Filter the data below, keeping only lines that contain "creturn".

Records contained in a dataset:
● ● ● ●
(** * extract.py: copying the latest test binary

    A shallow embedding of [extract.py], the script that reads the
    newline-delimited JSON log [latest_test.json], takes the first entry of
    the ["filenames"] field of its second-to-last record and copies that
    file to [target/test/latest_tests].

    The script is thirteen lines of module-level code over library calls;
    the embedding keeps its statements in order, in a state-and-exception
    monad over a world made of a file system and the standard output.  The
    library calls ([open], iteration over a text file, [list] and [dict]
    access, truth-value testing, [os.makedirs], [os.path.join],
    [shutil.copy], [print]) are modelled next to it.  The two codecs the
    script relies on, the text decoding of [open(..., 'r')] and
    [json.loads], are parameters of the script. *)

From Stdlib Require Import ZArith String Ascii List Lia.
From Stdlib Require Import Strings.Byte.
From Stdlib Require Import Floats.SpecFloat.
From stdpp Require Import gmap strings list fin_maps.

Set Warnings "-register-all".
Local Open Scope Z_scope.
Local Open Scope string_scope.

(** ** Python values

    The values [json.loads] can return: [None], [bool], [int], [float],
    [str], [list] and [dict] with [str] keys.  A [str] is a sequence of
    characters, here the 8-bit characters of [string]. *)

Inductive pyval : Type :=
| PNone
| PBool (b : bool)
| PInt (z : Z)
| PFloat (f : spec_float)
| PStr (s : string)
| PList (l : list pyval)
| PDict (d : gmap string pyval).

(** Exceptions the script can end with. *)
Inductive exn : Type :=
| FileNotFoundError
| IsADirectoryError
| NotADirectoryError
| FileExistsError
| OSError
| SameFileError
| UnicodeDecodeError
| JSONDecodeError
| IndexError
| KeyError
| TypeError
| AttributeError
| ValueError
| OverflowError
| RecursionError
| PermissionError.

(** The result of an expression: a value, or a raised exception. *)
Inductive result (A : Type) : Type :=
| Ok (a : A)
| Raise (e : exn).
Arguments Ok {A} a.
Arguments Raise {A} e.

#[global] Instance result_ret : MRet result := λ A, @Ok A.
#[global] Instance result_bind : MBind result := λ A B f r,
  match r with Ok a => f a | Raise e => Raise e end.

(** ** The world: a file system and the standard output

    A path is identified with its spelling: there are no links, no [.] or
    [..] components, no doubled or trailing separators, and two spellings
    are two files.  A regular file holds bytes and carries its permission
    bits, the nine bits of [st_mode & 0o777]: [shutil.copy] hands them on
    from the source to the destination.  The set-id and sticky bits, the
    owners and the times are not in the world.  The script runs for an
    unprivileged user who owns the files, so that the bits of the owner
    decide what it may read and write; directories can be searched and
    written. *)

Inductive node : Type :=
| File (data : list Byte.byte) (mode : Z)
| Dir.

(** [mode & stat.S_IRUSR] (0o400) and [mode & stat.S_IWUSR] (0o200). *)
Definition readable (mode : Z) : bool := Z.testbit mode 8.
Definition writable (mode : Z) : bool := Z.testbit mode 7.
Arguments readable : simpl never.
Arguments writable : simpl never.

(** The bits a new file gets from [open]: 0o666 less those of the umask,
    taken to be 0o022.  [shutil.copy] replaces them at once. *)
Definition umask : Z := 18.
Definition created_mode : Z := Z.land 438 (Z.lnot umask).

Record world : Type := World {
  fs : gmap string node;
  stdout : string
}.

(** Statements: the world is threaded through, and it is kept when an
    exception is raised, so that the effects that came before stay. *)
Definition M (A : Type) : Type := world → result A * world.

#[global] Instance M_ret : MRet M := λ A a w, (Ok a, w).
#[global] Instance M_bind : MBind M := λ A B f m w,
  match m w with
  | (Ok a, w') => f a w'
  | (Raise e, w') => (Raise e, w')
  end.

Definition lift {A} (r : result A) : M A := λ w, (r, w).
Definition raise {A} (e : exn) : M A := λ w, (Raise e, w).
Definition gets {A} (f : gmap string node → A) : M A := λ w, (Ok (f (fs w)), w).
Definition catch {A} (m : M A) (h : exn → M A) : M A := λ w,
  match m w with
  | (Ok a, w') => (Ok a, w')
  | (Raise e, w') => h e w'
  end.

(** The exit status of the interpreter: 0 at the end of the module, 1 after
    an uncaught exception (whose traceback goes to the standard error). *)
Definition exit_code {A} (r : result A) : Z :=
  match r with Ok _ => 0 | Raise _ => 1 end.

(** ** Characters and strings *)

Definition dquote : ascii := "034"%char.
Definition newline : ascii := "010"%char.
Definition creturn : ascii := "013"%char.
Definition slash : ascii := "/"%char.

Definition nonempty (s : string) : bool :=
  match s with EmptyString => false | String _ _ => true end.

(** [s.startswith('/')] and [s.endswith('/')]. *)
Definition startswith_sep (s : string) : bool :=
  match s with String c _ => Ascii.eqb c slash | EmptyString => false end.

Fixpoint endswith_sep (s : string) : bool :=
  match s with
  | EmptyString => false
  | String c EmptyString => Ascii.eqb c slash
  | String _ r => endswith_sep r
  end.

(** [s == '/' * len(s)] *)
Fixpoint all_sep (s : string) : bool :=
  match s with
  | EmptyString => true
  | String c r => Ascii.eqb c slash && all_sep r
  end.

(** [s.rstrip('/')] *)
Fixpoint rstrip_sep (s : string) : string :=
  match s with
  | EmptyString => EmptyString
  | String c r =>
    match rstrip_sep r with
    | EmptyString => if Ascii.eqb c slash then EmptyString else String c EmptyString
    | r' => String c r'
    end
  end.

(** [(p[:i], p[i:])] for [i = p.rfind('/') + 1]. *)
Fixpoint cut_last_sep (p : string) : string * string :=
  match p with
  | EmptyString => (EmptyString, EmptyString)
  | String c r =>
    let (h, t) := cut_last_sep r in
    if Ascii.eqb c slash then (String c h, t)
    else if nonempty h then (String c h, t)
    else (EmptyString, String c t)
  end.

(** [os.path.split] (posixpath). *)
Definition os_path_split (p : string) : string * string :=
  let (head, tail) := cut_last_sep p in
  (if nonempty head && negb (all_sep head) then rstrip_sep head else head, tail).

(** [os.path.basename] (posixpath). *)
Definition os_path_basename (p : string) : string := snd (cut_last_sep p).

(** [os.path.join] of two components (posixpath). *)
Definition os_path_join (a b : string) : string :=
  if startswith_sep b then b
  else if negb (nonempty a) || endswith_sep a then a +:+ b
  else a +:+ "/" +:+ b.

(** The lines a text file yields when iterated over, with universal
    newlines: a line ends at ['\n'], ['\r'] or ['\r\n'], each of them read
    as ['\n'] and kept at the end of the line; a last line without
    terminator is yielded as it is.  [cur] holds the characters of the
    line being read. *)
Fixpoint readlines_from (cur : string) (s : string) : list string :=
  match s with
  | EmptyString => if nonempty cur then [cur] else []
  | String c r =>
    if Ascii.eqb c newline then (cur +:+ String newline EmptyString) :: readlines_from EmptyString r
    else if Ascii.eqb c creturn then
      match r with
      | String c' r' =>
        if Ascii.eqb c' newline
        then (cur +:+ String newline EmptyString) :: readlines_from EmptyString r'
        else (cur +:+ String newline EmptyString) :: readlines_from EmptyString r
      | EmptyString => [cur +:+ String newline EmptyString]
      end
    else readlines_from (cur +:+ String c EmptyString) r
  end.

Definition readlines (s : string) : list string := readlines_from EmptyString s.

(** ** Truth-value testing and item access *)

(** [bool(v)], what [if v:] tests. *)
Definition truthy (v : pyval) : bool :=
  match v with
  | PNone => false
  | PBool b => b
  | PInt z => negb (Z.eqb z 0)
  | PFloat f => match f with S754_zero _ => false | _ => true end
  | PStr s => nonempty s
  | PList l => match l with [] => false | _ :: _ => true end
  | PDict d => negb (Nat.eqb (size d) 0)
  end.

(** [l[i]] on a list: a negative index counts from the end. *)
Definition list_getitem {A} (l : list A) (i : Z) : result A :=
  let n := Z.of_nat (length l) in
  let j := if Z.ltb i 0 then (i + n)%Z else i in
  if Z.ltb j 0 || Z.leb n j then Raise IndexError
  else match l !! Z.to_nat j with
       | Some x => Ok x
       | None => Raise IndexError
       end.

(** [v.get(key, default)]: only a [dict] has the method. *)
Definition py_get (v : pyval) (key : string) (default : pyval) : result pyval :=
  match v with
  | PDict d => Ok (match d !! key with Some x => x | None => default end)
  | _ => Raise AttributeError
  end.

(** [v[i]] for an integer [i]: an item of a list, a character of a string;
    a dict decoded from JSON has only [str] keys, so that an integer key is
    never found; the other values are not subscriptable. *)
Definition py_getitem (v : pyval) (i : Z) : result pyval :=
  match v with
  | PList l => list_getitem l i
  | PStr s => c ← list_getitem (list_ascii_of_string s) i; Ok (PStr (String c EmptyString))
  | PDict _ => Raise KeyError
  | _ => Raise TypeError
  end.

(** ** File-system calls *)

(** What [stat] finds at a path: nothing at the empty path, the root
    directory at a path made of slashes. *)
Definition node_at (t : gmap string node) (p : string) : option node :=
  match p with
  | EmptyString => None
  | _ => if all_sep p then Some Dir else t !! p
  end.

Definition os_path_exists (t : gmap string node) (p : string) : bool :=
  match node_at t p with Some _ => true | None => false end.

Definition os_path_isdir (t : gmap string node) (p : string) : bool :=
  match node_at t p with Some Dir => true | _ => false end.

(** [os.path.samefile], caught as in [shutil._samefile]: paths that cannot
    be [stat]ed are not the same file. *)
Definition samefile (t : gmap string node) (p q : string) : bool :=
  os_path_exists t p && os_path_exists t q && bool_decide (p = q).

(** The directory that is to hold [p] must be there: the working directory
    for a bare name. *)
Definition resolve_parent (t : gmap string node) (p : string) : result unit :=
  match fst (os_path_split p) with
  | EmptyString => Ok tt
  | head =>
    match node_at t head with
    | Some Dir => Ok tt
    | Some (File _ _) => Raise NotADirectoryError
    | None => Raise FileNotFoundError
    end
  end.

(** [os.mkdir] *)
Definition os_mkdir (p : string) : M unit := λ w,
  match p with
  | EmptyString => (Raise FileNotFoundError, w)
  | _ =>
    match resolve_parent (fs w) p with
    | Raise e => (Raise e, w)
    | Ok _ =>
      match node_at (fs w) p with
      | Some _ => (Raise FileExistsError, w)
      | None => (Ok tt, World (<[p := Dir]> (fs w)) (stdout w))
      end
    end
  end.

(** [os.makedirs(name, exist_ok=exist_ok)], as in [os.py]: the missing
    parents first, by recursion on the head of the path, then the leaf; an
    [OSError] of the leaf's [mkdir] is dropped when [exist_ok] holds and
    the leaf is a directory.  The recursion is on a path that gets
    shorter; [fuel] bounds it. *)
Fixpoint makedirs_rec (fuel : nat) (name : string) (exist_ok : bool) : M unit :=
  match fuel with
  | O => raise RecursionError
  | S fuel' =>
    let (head0, tail0) := os_path_split name in
    let (head, tail) := if nonempty tail0 then (head0, tail0) else os_path_split head0 in
    there ← gets (λ t, os_path_exists t head);
    finished ←
      (if nonempty head && nonempty tail && negb there then
         catch (makedirs_rec fuel' head exist_ok)
               (λ e, match e with FileExistsError => mret tt | _ => raise e end);;
         mret (bool_decide (tail = "."))
       else mret false);
    if (finished : bool) then mret tt
    else
      catch (os_mkdir name)
            (λ e, isdir ← gets (λ t, os_path_isdir t name);
                  if negb exist_ok || negb isdir then raise e else mret tt)
  end.

Definition os_makedirs (name : string) (exist_ok : bool) : M unit :=
  makedirs_rec (S (String.length name)) name exist_ok.

(** A path with a NUL character is refused by the interpreter, with
    [ValueError], before the system is asked. *)
Fixpoint has_nul (p : string) : bool :=
  match p with
  | EmptyString => false
  | String c r => Ascii.eqb c "000" || has_nul r
  end.

(** The limits of the system on the length of a name and of a path. *)
Definition name_max : nat := 255.
Definition path_max : nat := 4096.

(** The directories on the way to [p], outermost first: the prefixes of
    [p] that end before a separator.  [seen] holds the characters read. *)
Fixpoint prefixes_from (seen rest : string) : list string :=
  match rest with
  | EmptyString => []
  | String c r =>
    if Ascii.eqb c slash then
      (if nonempty seen && negb (endswith_sep seen) then [seen] else [])
        ++ prefixes_from (seen +:+ String c EmptyString) r
    else prefixes_from (seen +:+ String c EmptyString) r
  end.

Definition ancestors (p : string) : list string := prefixes_from EmptyString p.

(** The walk of the system along the directories [qs] on the way to a path
    that names nothing: it stops at a name that is too long, at a regular
    file, and at the first directory that is not there; [leaf] is the error
    of the last step. *)
Fixpoint walk (t : gmap string node) (qs : list string) (leaf : exn) : exn :=
  match qs with
  | [] => leaf
  | q :: rest =>
    if Nat.ltb name_max (String.length (os_path_basename q)) then OSError
    else match node_at t q with
         | Some Dir => walk t rest leaf
         | Some (File _ _) => NotADirectoryError
         | None => FileNotFoundError
         end
  end.

(** What [open(p, 'rb')] and [os.stat(p)] raise for a path that names
    nothing. *)
Definition missing_error (t : gmap string node) (p : string) : exn :=
  if has_nul p then ValueError
  else if Nat.leb path_max (String.length p) then OSError
  else walk t (ancestors p)
            (if Nat.ltb name_max (String.length (os_path_basename p)) then OSError
             else FileNotFoundError).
● ● ● ●
> _Exercise answer_
Definition creturn : ascii := "013"%char.
    else if Ascii.eqb c creturn then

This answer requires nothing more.